Diffusion rather than IFT likely provides most of the tubulin required for axonemal assembly
Author(s) -
Julie C. Van De Weghe,
J. Aaron Harris,
Tomohiro Kubo,
George B. Witman,
KarlFerdinand Lechtreck
Publication year - 2020
Publication title -
journal of cell science
Language(s) - English
Resource type - Journals
SCImago Journal Rank - 2.384
H-Index - 278
eISSN - 1477-9137
pISSN - 0021-9533
DOI - 10.1242/jcs.249805
Subject(s) - tubulin , microtubule , biology , axoneme , intraflagellar transport , ciliogenesis , cilium , microbiology and biotechnology , chlamydomonas , cytoskeleton , biophysics , biochemistry , flagellum , cell , mutant , gene
Tubulin enters the cilium by diffusion and motor-based intraflagellar transport (IFT). However, the respective contribution of each route in providing tubulin for axonemal assembly remains unknown. Using Chlamydomonas, we attenuated IFT-based tubulin transport of GFP-β-tubulins by altering the IFT74/IFT81 tubulin-binding module and the C-terminal E-hook of tubulin. E-hook deficient GFP-β-tubulin is incorporated into the axonemal microtubules, but its transport frequency by IFT was reduced by ∼90% in control cells and essentially abolished when the IFT81 tubulin-binding site was incapacitated.
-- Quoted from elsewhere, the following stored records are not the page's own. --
(* ===== verification/RewriteText.v ===== *)
(** What the rewriter is written in, and a file's text ([tools/effectgo/rewrite/text.go]).

    Its functions are computations over a state that may also panic. A recursion Go
    leaves unbounded takes fuel here, and answers [Exhausted] when that is not enough;
    [RewriteTermination] shows that what they are given is. *)

From S2P Require Import Prelude GoStrings GoSyntax.
From Stdlib Require Import Sorted.

Inductive answer (A : Type) : Type := Answer (a : A) | Panics | Exhausted.
Arguments Answer {A}.
Arguments Panics {A}.
Arguments Exhausted {A}.

Definition M (S A : Type) : Type := S -> answer (A * S).

#[export] Instance M_ret S : MRet (M S) := fun A a s => Answer (a, s).
#[export] Instance M_bind S : MBind (M S) := fun A B k m s =>
  match m s with
  | Answer (a, s) => k a s
  | Panics => Panics
  | Exhausted => Exhausted
  end.

Definition get {S} : M S S := fun s => Answer (s, s).
Definition put {S} (s : S) : M S unit := fun _ => Answer (tt, s).
Definition modify {S} (f : S -> S) : M S unit := fun s => Answer (tt, f s).
Definition gets {S A} (f : S -> A) : M S A := fun s => Answer (f s, s).
Definition panics {S A} : M S A := fun _ => Panics.
Definition exhausted {S A} : M S A := fun _ => Exhausted.

(** An index or a slice that is out of range panics. *)
Definition or_panic {S A} (o : option A) : M S A := fun s =>
  match o with Some a => Answer (a, s) | None => Panics end.

(** Local variables a closure captures: they join the state while it runs. *)
Definition with_local {S L A} (l : L) (m : M (S * L) A) : M S (A * L) := fun s =>
  match m (s, l) with
  | Answer (a, (s, l)) => Answer ((a, l), s)
  | Panics => Panics
  | Exhausted => Exhausted
  end.
Definition outer {S L A} (m : M S A) : M (S * L) A := fun '(s, l) =>
  match m s with
  | Answer (a, s) => Answer (a, (s, l))
  | Panics => Panics
  | Exhausted => Exhausted
  end.
Definition local {S L} (f : L -> L) : M (S * L) unit := fun '(s, l) => Answer (tt, (s, f l)).
Definition ifStatement (list_ : lister) (stmt : node) (temps : temporaries) (k : string) (jumps : jumpTargets) :
    M emission string :=
  init ← init_text stmt temps;
  condition ← (expr ← or_panic (field fCond stmt); text em expr temps no_jumps);
  body ← or_panic (field fBody stmt);
  consequence ← list_ (fields fList body) k jumps;
  let out := (em_line stmt ++ "if " ++ init ++ condition ++ " {" ++ newline ++ consequence ++ "}")%string in
  alternative ←
    (match field fElse stmt with
     | None =>
         mret (if negb (String.eqb k EmptyString) then " else {" ++ newline ++ k ++ newline ++ "}" else EmptyString)%string
     | Some alternative =>
         match kind_of alternative with
         | BlockStmt =>
             inside ← list_ (fields fList alternative) k jumps;
             mret (" else {" ++ newline ++ inside ++ "}")%string
         | IfStmt =>
             inside ← list_ [alternative] k jumps;
             mret (" else {" ++ newline ++ inside ++ "}")%string
         | _ => mret EmptyString
         end
     end);
  mret (out ++ alternative ++ newline)%string.

Definition branch (list_ : lister) (stmt : node) (temps : temporaries) (k : string) (jumps : jumpTargets) :
    M emission string :=
  match kind_of stmt with
  | BlockStmt =>
      inside ← list_ (fields fList stmt) k jumps;
      mret ("{" ++ newline ++ inside ++ "}" ++ newline)%string
  | IfStmt => ifStatement list_ stmt temps k jumps
  | SwitchStmt =>
      init ← init_text stmt temps;
      tag ← option_text (field fTag stmt) temps;
      body ← or_panic (field fBody stmt);
      switchStatement list_ ("switch " ++ init ++ tag)%string body temps k jumps
  | TypeSwitchStmt =>
      init ← init_text stmt temps;
      assign ← (guard ← or_panic (field fAssign stmt); text em guard temps no_jumps);
      body ← or_panic (field fBody stmt);
      switchStatement list_ ("switch " ++ init ++ assign)%string body temps k jumps
  | _ =>
      decline "an unexpected statement holds a step";;
      mret EmptyString
  end.

(** * Loops ([loop.go]) *)

(** The names one loop's two functions have, and what they take. *)
Record loop : Type := MkLoop { run : string; loop_next : string; params : list string; args : list string }.

Definition signature (lp : loop) : string := ("func(" ++ Join (params lp) ", " ++ ") " ++ em_eff em)%string.
Definition loop_call (lp : loop) (name : string) : string := (name ++ "(" ++ Join (args lp) ", " ++ ")")%string.

Definition declare (lp : loop) : string :=
  ("var " ++ run lp ++ ", " ++ loop_next lp ++ " " ++ signature lp ++ newline)%string.

Definition again (lp : loop) : string :=
  ("return " ++ em_effect em ++ ".Suspend[" ++ em_r em ++ ", " ++ em_e em ++ ", " ++ em_a em ++ "](func() "
   ++ em_eff em ++ " { return " ++ loop_call lp (run lp) ++ " })")%string.

(** The variables a loop declares, each with its type. *)
Fixpoint loop_vars (vars : list (option node)) (lp : loop) : M emission (option loop) :=
  match vars with
  | [] => mret (Some lp)
  | ident :: vars =>
      match ident, ident ≫= (fun ident => Defs (em_info em) (ptr ident)) with
      | Some ident, Some object =>
          let Name := ident_Name ident in
          if String.eqb Name "_" then loop_vars vars lp
          else
            typeText ← em_type_text em (object_Type object);
            match typeText with
            | None =>
                decline "a loop variable has a type this file cannot name";;
                mret None
            | Some typeText =>
                loop_vars vars (MkLoop (run lp) (loop_next lp)
                  (params lp ++ [Name ++ " " ++ typeText]%string) (args lp ++ [Name]))
            end
      | _, _ => loop_vars vars lp
      end
  end.

Definition newLoop (vars : list (option node)) : M emission (option loop) :=
  run ← em_fresh "iteration";
  next ← em_fresh "advance";
  loop_vars vars (MkLoop run next [] []).

(** A part of a loop's header, written on a line of its own. *)
Definition part_text (part : option node) (before after : string) : M emission string :=
  match part with
  | Some part =>
      spelled ← text em part ∅ no_jumps;
      mret (before ++ em_line part ++ spelled ++ after)%string
  | None => mret EmptyString
  end.

Definition forLoop (list_ : lister) (stmt : node) (after : string) : M emission string :=
  if existsb (containsStep (em_site em)) (fields fInit stmt ++ fields fCond stmt ++ fields fPost stmt) then
    decline "a step is in a loop's init, condition or post statement";;
    mret EmptyString
  else
    let vars :=
      match field fInit stmt with
      | Some assign => if bool_decide (kind_of assign = AssignStmt DEFINE) then map identOf (fields fLhs assign) else []
      | None => []
      end in
    lp ← newLoop vars;
    match lp with
    | None => mret EmptyString
    | Some lp =>
        let cont := ("return " ++ loop_call lp (loop_next lp))%string in
        init ← part_text (field fInit stmt) EmptyString newline;
        post ← part_text (field fPost stmt) EmptyString newline;
        cond ← part_text (field fCond stmt) "if !(" (") {" ++ newline ++ after ++ newline ++ "}" ++ newline)%string;
        body ← or_panic (field fBody stmt);
        inside ← list_ (fields fList body) cont (MkJumps after cont);
        mret ("return func() " ++ em_eff em ++ " {" ++ newline
              ++ init
              ++ declare lp
              ++ loop_next lp ++ " = " ++ signature lp ++ " {" ++ newline
              ++ post
              ++ again lp ++ newline ++ "}" ++ newline
              ++ run lp ++ " = " ++ signature lp ++ " {" ++ newline
              ++ cond
              ++ inside
              ++ "}" ++ newline ++ "return " ++ loop_call lp (run lp) ++ newline ++ "}()" ++ newline)%string
    end.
Despite the strong reduction in IFT, the proportion of E-hook deficient GFP-β-tubulin in the axoneme was only moderately reduced. In vivo imaging showed more GFP-β-tubulin particles entering cilia by diffusion than by IFT. Extrapolated to endogenous tubulin, the data indicate that diffusion provides most of the tubulin required for axonemal assembly. We propose that IFT of tubulin is nevertheless needed for ciliogenesis because it augments the tubulin pool supplied to the ciliary tip by diffusion, thus ensuring that free tubulin there is maintained at the critical concentration for plus-end microtubule assembly during rapid ciliary growth.